Понятно, что это звучит уж очень идеологично, так как доказать это можно либо опираясь на какой-нибудь философский анализ с использованием понятий сущность и существование и т. п., либо на некоторый опыт, который в принципе не может быть доказательством.
Поэтому я оставляю это утверждение таким, как оно есть: если мы хотим иметь интересную работу, которая обеспечивает нам приятный заработок и многогранный досуг, чтобы потом почему-то стать счастливым, то надо наоборот – вначале стать счастливым, а потом почему-то работа будет интересной и денег хватит на все досуги, какие захочется (при этом понятно, что многие хотения уже будут другими).
И тут опять ловушка: можно решить, что это счастье всё равно связано с чем-то внешним по отношению к себе – пусть уже не деньги и престиж, пусть что-то более личностное и интимное, но всё равно зависящее от чего-то внешнего, меняющегося, непостоянного. И здесь будет тот же крах – неважно, в двадцать лет или в пятьдесят.

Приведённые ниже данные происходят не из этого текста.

(* ===== verification/Messages.v ===== *)
(** * Network messages (src/network/message.rs, src/network/handshake.rs)

    The messages nodes exchange, their names and priorities, the short hash by which gossip
    recognises them, and the signed handshake.  The bincode encoder of the messages is an interface. *)

From stdpp Require Import strings.
From S2P Require Import Prelude Hashing Errors Types Block Votes.
Abbreviation length := List.length.

Module Msg.
Record HandshakeData : Type := mkHandshake {
  version : string;
  protocol_version : Z;
  node_id : Z;
  port : Z;
  genesis_hash : Hash;
  best_height : Z;
  best_hash : Hash;
  capabilities : list string;
  hs_timestamp : Z
}.
(** [crate::VERSION], the version of the package. *)
Definition VERSION : string := "0.25.2".
Definition handshake_new (now node port : Z) (genesis : Hash) (height : Z) (best : Hash) : HandshakeData :=
  mkHandshake VERSION 1 node port genesis height best ["full"; "titan"]%string now.

Record HandshakeAck : Type := mkAck { accepted : bool; reason : option string; ack_peer_id : option Z }.

Record PeerInfo : Type := mkPeerInfo {
  pi_id : Z;
  pi_address : string;
  pi_port : Z;
  pi_best_height : Z;
  pi_best_hash : Hash;
  pi_capabilities : list string;
  connected_since : Z;
  last_seen : Z;
  latency_ms : Z
}.

Record BlockHeaderData : Type := mkHeaderData {
  hd_height : Z; hd_hash : Hash; hd_previous_hash : Hash; hd_timestamp : Z; hd_transaction_count : Z
}.

(** [network::message::ConsensusProposal] and [ConsensusVote]; the vote types are those of the votes. *)
Record ConsensusProposal : Type := mkProposal {
  pr_height : Z; pr_round : Z; pr_block : Block; pr_proposer : Z; pr_signature : list Z
}.
Record ConsensusVote : Type := mkVote {
  vo_height : Z; vo_round : Z; vo_block_hash : Hash; vo_voter : Z; vo_vote_type : VoteType; vo_signature : list Z
}.

Inductive NetworkMessage : Type :=
| Handshake (h : HandshakeData)
| HandshakeAcked (a : HandshakeAck)
| Ping (nonce : Z)
| Pong (nonce : Z)
| GetPeers
| Peers (l : list PeerInfo)
| PeerConnected (p : PeerInfo)
| PeerDisconnected (id : Z)
| GetBlocks (from to : Z)
| Blocks (l : list Block)
| NewBlock (b : Block)
| GetBlockHeaders (from limit : Z)
| BlockHeaders (l : list BlockHeaderData)
| NewTransaction (tx : Transaction)
| GetTransactions (l : list Hash)
| Transactions (l : list Transaction)
| Proposal (p : ConsensusProposal)
| Vote (v : ConsensusVote)
| NewView (height round : Z)
| Timeout (height round : Z)
| GetStateChunk (root : Hash) (chunk_index : Z)
| StateChunk (root : Hash) (chunk_index : Z) (data : list Z)
| Error (code : Z) (message : string).

Definition message_type (m : NetworkMessage) : string :=
  match m with
  | Handshake _ => "Handshake"
  | HandshakeAcked _ => "HandshakeAck"
  | Ping _ => "Ping"
  | Pong _ => "Pong"
  | GetPeers => "GetPeers"
  | Peers _ => "Peers"
  | PeerConnected _ => "PeerConnected"
  | PeerDisconnected _ => "PeerDisconnected"
  | GetBlocks _ _ => "GetBlocks"
  | Blocks _ => "Blocks"
  | NewBlock _ => "NewBlock"
  | GetBlockHeaders _ _ => "GetBlockHeaders"
  | BlockHeaders _ => "BlockHeaders"
  | NewTransaction _ => "NewTransaction"
  | GetTransactions _ => "GetTransactions"
  | Transactions _ => "Transactions"
  | Proposal _ => "Proposal"
  | Vote _ => "Vote"
  | NewView _ _ => "NewView"
  | Timeout _ _ => "Timeout"
  | GetStateChunk _ _ => "GetStateChunk"
  | StateChunk _ _ _ => "StateChunk"
  | Error _ _ => "Error"
  end%string.

Definition priority (m : NetworkMessage) : Z :=
  match m with
  | Proposal _ | Vote _ => 1
  | NewBlock _ | NewTransaction _ => 2
  | Ping _ | Pong _ => 3
  | _ => 4
  end.

(** [bincode] on messages.  Reading starts at the front and ignores what follows. *)
Class BincodeMsg : Type := {
  msg_serialize : NetworkMessage -> option (list Z);
  msg_deserialize : list Z -> option NetworkMessage;
  msg_roundtrip : forall m b rest, msg_serialize m = Some b -> msg_deserialize (b ++ rest) = Some m
}.
Definition to_bytes `{BincodeMsg} (m : NetworkMessage) : list Z := default [] (msg_serialize m).
Definition from_bytes `{BincodeMsg} (b : list Z) : option NetworkMessage := msg_deserialize b.

(** [str::as_bytes] of text whose characters are bytes. *)
Definition as_bytes (s : string) : list Z := map (fun c => Z.of_nat (Ascii.nat_of_ascii c)) (String.list_ascii_of_string s).

(** What [compute_short_hash] feeds to the hasher. *)
Definition short_preimage `{Sha3} (now : Z) (m : NetworkMessage) : list Z :=
  match m with
  | NewTransaction tx => as_bytes "tx:" ++ tx_hash tx
  | NewBlock b => as_bytes "block:" ++ block_hash b
  | Proposal p => as_bytes "proposal:" ++ block_hash (pr_block p) ++ to_le_bytes 8 (pr_round p)
  | Vote v => as_bytes "vote:" ++ vo_block_hash v ++ to_le_bytes 8 (vo_voter v) ++ to_le_bytes 8 (vo_round v)
  | _ => as_bytes "other:" ++ to_le_bytes 8 now
  end.
Definition compute_short_hash `{Sha3} (now : Z) (m : NetworkMessage) : Hash := sha3_256 (short_preimage now m).
End Msg.

(** ** Signed handshake (src/network/handshake.rs) *)

Module Hs.
Record HandshakeMessage : Type := mkHandshakeMessage {
  protocol_version : Z;
  network_id : Z;
  node_id : Z;
  port : Z;
  genesis_hash : Hash;
  best_height : Z;
  best_hash : Hash;
  capabilities : list string;
  hm_timestamp : Z;
  hm_signature : list Z
}.
Definition handshake_message_new (now node port : Z) (genesis : Hash) (height : Z) (best : Hash) : HandshakeMessage :=
  mkHandshakeMessage 1 1 node port genesis height best ["full"; "titan"]%string now [].

Definition handshake_preimage (m : HandshakeMessage) : list Z :=
  to_le_bytes 4 (protocol_version m) ++ to_le_bytes 4 (network_id m) ++ to_le_bytes 8 (node_id m) ++ to_le_bytes 2 (port m)
  ++ genesis_hash m ++ to_le_bytes 8 (best_height m) ++ best_hash m ++ to_le_bytes 8 (hm_timestamp m)
  ++ flat_map Msg.as_bytes (capabilities m).
Definition handshake_signing_hash `{Sha3} (m : HandshakeMessage) : Hash := sha3_256 (handshake_preimage m).

(** [||] does not compute the lower bound once the upper one is passed. *)
Definition handshake_validate `{BuildProfile} (now : Z) (ours : Hash) (max_diff : Z) (m : HandshakeMessage) : PacyteResult unit :=
  if negb (bool_decide (genesis_hash m = ours)) then Err (PE.HandshakeFailed "Genesis hash mismatch")
  else
    let? latest := add_u64 now max_diff in
    let? out := (if latest <? hm_timestamp m then Ok true else let? earliest := sub_u64 now max_diff in Ok (hm_timestamp m <? earliest)) in
    if out : bool then Err (PE.HandshakeFailed "Timestamp out of range") else Ok tt.

Record HandshakeAck : Type := mkHandshakeAck { accepted : bool; reason : option string; assigned_peer_id : option Z }.
Definition ack_accept (id : Z) : HandshakeAck := mkHandshakeAck true None (Some id).
Definition ack_reject (r : string) : HandshakeAck := mkHandshakeAck false (Some r) None.
End Hs.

Только сразу и честно сказав себе, что смысл жизни – вот это абсолютное, и смысл моей жизни тоже вот это, – только тогда можно выбраться из-под завала вечных вопросов, больно ударяющих по голове.
Но понятно, что это ещё не ответ, так как не сказано, что же это за это, которое является смыслом. Здесь ответ даёт только сам человек, но при этом он должен помнить, что правильный ответ только один (ибо истина – она одна, иначе она уже не истина, а чьё-то частное мнение). Но идти к нему каждый должен сам, своим путём. Понятно, что на этом пути есть некоторые внешние вехи, которые могут помогать определиться, – главное: честно слушать себя.

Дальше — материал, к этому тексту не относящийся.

(* ===== verification/Sentinel.v ===== *)
(** * The sentinel (src/consensus/sentinel.rs)

    [SentinelNode] watches proposals and votes and keeps evidence of double signing.  The LRU caches
    of the [lru] crate, the JSON encoder and the file are interfaces; each lock is a field, and no method
    asks twice for one it holds.  One reading of the clock stands for the readings of one call. *)

From stdpp Require Import strings pretty.
From S2P Require Import Prelude Hashing Errors Types Merkle Block Votes Engine Messages.
Abbreviation length := List.length.

(** ** The lru crate *)

(** [get_mut] is a lens: the value and the cache for every value written back. *)
Class LruCrate : Type := {
  lru : forall (K V : Type) `{Countable K}, Type;
  lru_with_capacity : forall {K V} `{Countable K}, Z -> lru K V;
  lru_get_mut : forall {K V} `{Countable K}, K -> lru K V -> option (V * (V -> lru K V));
  lru_insert : forall {K V} `{Countable K}, K -> V -> lru K V -> lru K V;
  lru_peek : forall {K V} `{Countable K}, K -> lru K V -> option V
}.

(** A map of bounded size: inserting a new key into a full cache may drop others. *)
Class LruLaws `{LruCrate} : Type := {
  lru_view : forall {K V} `{Countable K}, lru K V -> gmap K V;
  lru_cap : forall {K V} `{Countable K}, lru K V -> Z;
  lru_new_law : forall {K V} `{Countable K} n, lru_view (lru_with_capacity (K:=K) (V:=V) n) = ∅
    /\ lru_cap (lru_with_capacity (K:=K) (V:=V) n) = n;
  lru_get_mut_law : forall {K V} `{Countable K} (k : K) (c : lru K V),
    match lru_view c !! k with
    | None => lru_get_mut k c = None
    | Some v => exists f, lru_get_mut k c = Some (v, f)
        /\ forall v', lru_view (f v') = <[k := v']> (lru_view c) /\ lru_cap (f v') = lru_cap c
    end;
  lru_insert_law : forall {K V} `{Countable K} (k : K) (v : V) (c : lru K V),
    lru_cap (lru_insert k v c) = lru_cap c
    /\ (Z.of_nat (size (lru_view c)) < lru_cap c -> lru_view (lru_insert k v c) = <[k := v]> (lru_view c))
    /\ lru_view (lru_insert k v c) ⊆ <[k := v]> (lru_view c);
  lru_peek_law : forall {K V} `{Countable K} (k : K) (c : lru K V), lru_peek k c = lru_view c !! k
}.

(** ** Configuration and reports *)

Record SentinelConfig : Type := mkSentinelConfig {
  report_interval : Z;
  max_retries : Z;
  network_timeout_ms : Z;
  quorum_threshold : Z;
  max_height_history : Z;
  max_missed_blocks_before_alarm : Z;
  max_timestamp_drift_secs : Z;
  broadcast_alarms : bool;
  sc_cache_size : Z
}.
Definition default_sentinel_config : SentinelConfig := mkSentinelConfig 10 3 30000 15 1000 50 30 false 10000.
Definition sentinel_validate (c : SentinelConfig) : PacyteResult unit :=
  if report_interval c =? 0 then Err (PE.ConfigError "report_interval cannot be 0")
  else if quorum_threshold c =? 0 then Err (PE.ConfigError "quorum_threshold cannot be 0")
  else Ok tt.

Inductive SentinelState : Type := SIdle | SWatching | SReporting | SError (e : string).

Inductive AnomalyType : Type :=
| ADoubleProposal (validator_id : Z) (hash1 hash2 : Hash)
| ADoubleVote (validator_id : Z) (hash1 hash2 : Hash)
| AInvalidTimestamp (expected got : Z)
| AMissedBlock (validator_id height : Z)
| ALowQuorum (got needed : Z)
| AGenesisViolation (round : Z)
| ANonSequentialHeight (expected got : Z)
| AInvalidSignature (validator_id : Z)
| AProposalWithoutVote (proposer height : Z)
| AVoteWithoutProposal (voter height round : Z)
| AStakeBelowThreshold (validator_id current_stake min_stake : Z).

Inductive SlashingEvidence : Type :=
| SlashDoubleProposal (validator_id height round : Z) (block_hash_1 block_hash_2 : Hash) (reported_at : Z)
| SlashDoubleVote (validator_id height round : Z) (block_hash_1 block_hash_2 : Hash) (reported_at : Z).
#[export] Instance SlashingEvidence_eq_dec : EqDecision SlashingEvidence.
Proof. solve_decision. Defined.

Record SentinelReport : Type := mkReport {
  rp_height : Z;
  rp_round : Z;
  rp_block_hash : option Hash;
  rp_validator_count : Z;
  rp_quorum_reached : bool;
  rp_anomalies : list string;
  rp_anomaly_types : list AnomalyType;
  rp_warnings : list string;
  rp_timestamp : Z
}.
Definition report_new (now height : Z) : SentinelReport := mkReport height 0 None 0 false [] [] [] now.
Definition report_about (round : Z) (h : Hash) (r : SentinelReport) : SentinelReport :=
  mkReport (rp_height r) round (Some h) (rp_validator_count r) (rp_quorum_reached r) (rp_anomalies r) (rp_anomaly_types r)
    (rp_warnings r) (rp_timestamp r).
Definition report_quorum (n : Z) (b : bool) (r : SentinelReport) : SentinelReport :=
  mkReport (rp_height r) (rp_round r) (rp_block_hash r) n b (rp_anomalies r) (rp_anomaly_types r) (rp_warnings r) (rp_timestamp r).
Definition add_anomaly (d : string) (a : AnomalyType) (r : SentinelReport) : SentinelReport :=
  mkReport (rp_height r) (rp_round r) (rp_block_hash r) (rp_validator_count r) (rp_quorum_reached r) (rp_anomalies r ++ [d])
    (rp_anomaly_types r ++ [a]) (rp_warnings r) (rp_timestamp r).
Definition add_warning (d : string) (r : SentinelReport) : SentinelReport :=
  mkReport (rp_height r) (rp_round r) (rp_block_hash r) (rp_validator_count r) (rp_quorum_reached r) (rp_anomalies r)
    (rp_anomaly_types r) (rp_warnings r ++ [d]) (rp_timestamp r).
Definition has_anomalies (r : SentinelReport) : bool := negb (bool_decide (length (rp_anomalies r) = 0%nat)).
Definition has_issues (r : SentinelReport) : bool :=
  has_anomalies r || negb (bool_decide (length (rp_warnings r) = 0%nat)).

Многие наши друзья попадали в эту ловушку: вот сейчас, мол, я занимаюсь чем-то абсолютно чуждым, но зато потом, завоевав статус (заработав деньги, сохранив здоровье), начну реализовываться по-настоящему. Нет, уже всё, выйти из ситуации мучительно трудно. А критерий один: ты счастлив? Если нет, то и все дела твои бренны.
Только честность, только поиск, только стремление к истине.

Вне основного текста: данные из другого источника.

Lemma leads_manager o {A} (c : ST PeerManager PacyteError A) :
  (forall m, peers_ok m -> peers_ok (c m).2) -> (forall m, next_peer_id (c m).2 = next_peer_id m) -> keeps (leads o) (on_manager c).
Proof.
  intros Hok Hnext n r n' Hrun k [[H1 H2 H3 H4] Hc]. unfold on_manager in Hrun. specialize (Hok _ H1). specialize (Hnext (peer_manager n)).
  destruct (c (peer_manager n)) as [r1 m1]. injection Hrun as <- <-. cbn in *. split; [split|]; cbn; by rewrite ?Hnext.
Qed.

Lemma leads_wire o id m : is_greeting m -> keeps (leads o) (write_msg id m).
Proof.
  intros Hg. apply keeps_smod. intros n k [[H1 H2 H3 H4] Hc]. split; [split|]; try done. cbn.
  apply Forall_app. split; [done|]. apply Forall_singleton. by exists m.
Qed.

Definition grows (s s' : Channels) : Prop := ch_next s <= ch_next s' /\ forall c, c < ch_next s -> ch_queue s' !! c = ch_queue s !! c.
Lemma grows_free c s s' : grows s s' -> chan_free c s -> chan_free c s'.
Proof. intros [Hn Hq] [H1 H2]. split; [lia|]. by rewrite Hq. Qed.
Lemma leads_channels o {A} (c : ST Channels PacyteError A) :
  (forall s, grows s (c s).2) -> keeps (leads o) (on_channels c).
Proof.
  intros Hg n r n' Hrun k [[H1 H2 H3 H4] Hc]. unfold on_channels in Hrun. specialize (Hg (p_channels n)).
  destruct (c (p_channels n)) as [r1 s1]. injection Hrun as <- <-. cbn in Hg.
  split; [split|]; cbn; try done; intros; eapply grows_free; eauto.
Qed.
Lemma grows_new s : grows s (unbounded_channel (E:=PacyteError) s).2.
Proof. split; cbn; [lia|]. intros c Hc. rewrite lookup_insert_ne; [done|lia]. Qed.
Lemma grows_drop c s : grows s (drop_receiver (E:=PacyteError) c s).2.
Proof. split; cbn; [lia|done]. Qed.

Lemma leads_end o id c : keeps (leads o) (end_task id c).
Proof.
  apply keeps_bind; [apply _| |intros _; apply leads_channels; intros s; apply grows_drop].
  apply keeps_smod. intros n k [[H1 H2 H3 H4] Hc]. split; [split|]; try done. cbn. intros i p Hp.
  apply lookup_delete_Some in Hp as [_ Hp]. by eapply H3.
Qed.
Lemma leads_set_task id c p : phase_chan p = c -> keeps (leads (Some c)) (set_task id p).
Proof.
  intros <-. apply keeps_smod. intros n k [[H1 H2 H3 H4] Hc]. split; [split|]; try done. cbn. intros i q Hq.
  apply lookup_insert_Some in Hq as [[_ <-]|[_ Hq]]; [by apply Hc|by eapply H3].
Qed.
Lemma leads_or_drop o {A} (cl : ST P2PNetwork PacyteError unit) (c : ST P2PNetwork PacyteError A) :
  keeps (leads o) cl -> keeps (leads o) c -> keeps (leads o) (or_drop cl c).
Proof.
  intros Hcl Hc n r n' Hrun. unfold or_drop in Hrun. destruct (c n) as [[a|e| |] n1] eqn:E1; simplify_eq/=; try by eapply Hc.
  destruct (cl n1) as [r2 n2] eqn:E2. etransitivity; [by eapply Hc|by eapply Hcl].
Qed.
Lemma leads_ignore o {A} (c : ST P2PNetwork PacyteError A) : keeps (leads o) c -> keeps (leads o) (ignore c).
Proof. intros Hc n r n' Hrun. unfold ignore in Hrun. destruct (c n) as [[a|e| |] n1] eqn:E1; simplify_eq/=; by eapply Hc. Qed.

(** [send_to] uses a channel of its own. *)
Lemma send_to_eq id m n :
  send_to id m n = match peers (peer_manager n) !! id with
    | Some _ => (Ok tt, set_channels (mkChannels (ch_next (p_channels n) + 1) (<[ch_next (p_channels n) := [m]]> (ch_queue (p_channels n)))
                   (({[ch_next (p_channels n)]} ∪ ch_receivers (p_channels n)) ∖ {[ch_next (p_channels n)]})) n)
    | None => (Err (PE.PeerNotFound (pretty id)), n)
    end.
Proof.
  unfold send_to, sbind at 1, sget at 1. unfold sbind at 1, on_channels at 1, get_peer.
  destruct (peers (peer_manager n) !! id); [|by destruct n]. cbn [connection_new sbind unbounded_channel sret].
  unfold sbind at 1, connection_new, sbind at 1, unbounded_channel, sret. cbn [peer_connection conn_sender].
  unfold on_channels at 1, chan_send. cbn [p_channels set_channels ch_receivers]. rewrite bool_decide_eq_true_2 by set_solver.
  cbn [ch_queue]. rewrite lookup_insert_eq. cbn [default app]. rewrite insert_insert_eq. reflexivity.
Qed.
Lemma leads_send o id m : keeps (leads o) (send_to id m).
Proof.
  intros n r n' Hrun. rewrite send_to_eq in Hrun. destruct (peers _ !! id); injection Hrun as <- <-; [|reflexivity].
  intros k [[H1 H2 H3 H4] Hc].
  assert (Hg : forall x, grows (p_channels n) (mkChannels (ch_next (p_channels n) + 1) (<[ch_next (p_channels n) := [m]]> (ch_queue (p_channels n))) x)).
  { split; cbn; [lia|]. intros c Hlt. rewrite lookup_insert_ne; [done|lia]. }
  split; [split|]; cbn; try done; intros; eapply grows_free; eauto.
Qed.

Ltac leads_step :=
  lazymatch goal with
  | |- keeps _ (sbind _ _) => apply keeps_bind; [apply _| |intros ?]
  | |- keeps _ (send_to _ _) => apply leads_send
  | |- keeps _ (ignore _) => apply leads_ignore
  | |- keeps _ (end_task _ _) => apply leads_end
  | |- keeps _ (or_drop _ _) => apply leads_or_drop
  | |- keeps _ (or_end _ _ _) => apply leads_or_drop
  | |- keeps _ (write_msg _ _) => apply leads_wire; done
  | |- keeps _ (smod _) => apply leads_same; done
  | |- keeps _ (match ?x with _ => _ end) => destruct x
  | |- keeps _ _ => first [keeps_leaf | assumption]
  end.
Ltac leads_auto := repeat leads_step.

Lemma next_remove id m : next_peer_id (remove_peer id m).2 = next_peer_id m.
Proof. rewrite remove_peer_eq. cbn. by destruct (peers m !! id). Qed.
Lemma next_state t id s m : next_peer_id (update_peer_state t id s m).2 = next_peer_id m.
Proof. unfold update_peer_state, sbind, sget. by destruct (peers m !! id). Qed.
Lemma next_ban t d a m : next_peer_id (ban_peer t d a m).2 = next_peer_id m.
Proof.
  unfold ban_peer, sbind at 1, slift at 1. destruct (instant_add t d); try done. unfold sbind at 1, smod at 1. unfold sbind at 1, sget at 1.
  destruct (get_peer_by_address _ _) as [i|]; [|done]. unfold sbind. by rewrite remove_peer_eq; cbn; destruct (peers _ !! i).
Qed.

Lemma leads_close o id c : keeps (leads o) (close_connection id c).
Proof.
  unfold close_connection. apply keeps_bind; [apply _| |intros _; apply leads_end].
  apply leads_manager; [intros m; apply peers_ok_remove|intros m; apply next_remove].
Qed.
Lemma leads_send_each o ids m : keeps (leads o) (send_each ids m).
Proof. induction ids; cbn [send_each]; leads_auto. Qed.
Lemma leads_handle o now id m : keeps (leads o) (handle_message now id m).
Proof. unfold handle_message. leads_auto. Qed.
Lemma leads_read o now id c r : keeps (leads o) (loop_read now id c r).
Proof. unfold loop_read. destruct r as [|e|[|x b]]; try apply leads_close; leads_auto. apply leads_handle. Qed.
Lemma leads_receive o id r : keeps (leads o) (receive_handshake id r).
Proof. unfold receive_handshake. destruct r as [|e|[|x b]]; leads_auto. Qed.
Lemma leads_check o r : keeps (leads o) (net_check r).
Proof. unfold net_check. leads_auto. Qed.
Lemma leads_hello o now id w f : keeps (leads o) (send_handshake now id w f).
Proof. unfold send_handshake. leads_auto; apply leads_check. Qed.
Lemma leads_finish t id c r : keeps (leads (Some c)) (finish_handshake t id c r).
Proof.
  unfold finish_handshake. leads_auto; [apply leads_receive| |by apply leads_set_task].
  apply leads_manager; [intros m; apply peers_ok_state|intros m; apply next_state].
Qed.
Lemma leads_dial o l dial : keeps (leads o) (dial_each l dial).
Proof. induction l; cbn [dial_each]; leads_auto; unfold connect; leads_auto. apply leads_check. Qed.
Lemma leads_tick o t dial nonce : keeps (leads o) (maintain_tick t dial nonce).
Proof.
  unfold maintain_tick, connect_to_bootstrap. leads_auto; [apply leads_dial|apply leads_send_each|].
  apply leads_manager; [intros m; apply peers_ok_banned|done].
Qed.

И поэтому ясно, что дело не в том, сидеть дома или ходить на ту или другую работу, жить здесь или там, с тем или с сем – дело только в себе.
Ну а книжки всегда полезно читать, пока ещё ищешь. Когда нашёл, то уже можно просто читать книгу.
И просто смотреть в окно, где здорово.
------------------------------------
Multi sunt vocati (лат.) – много званых.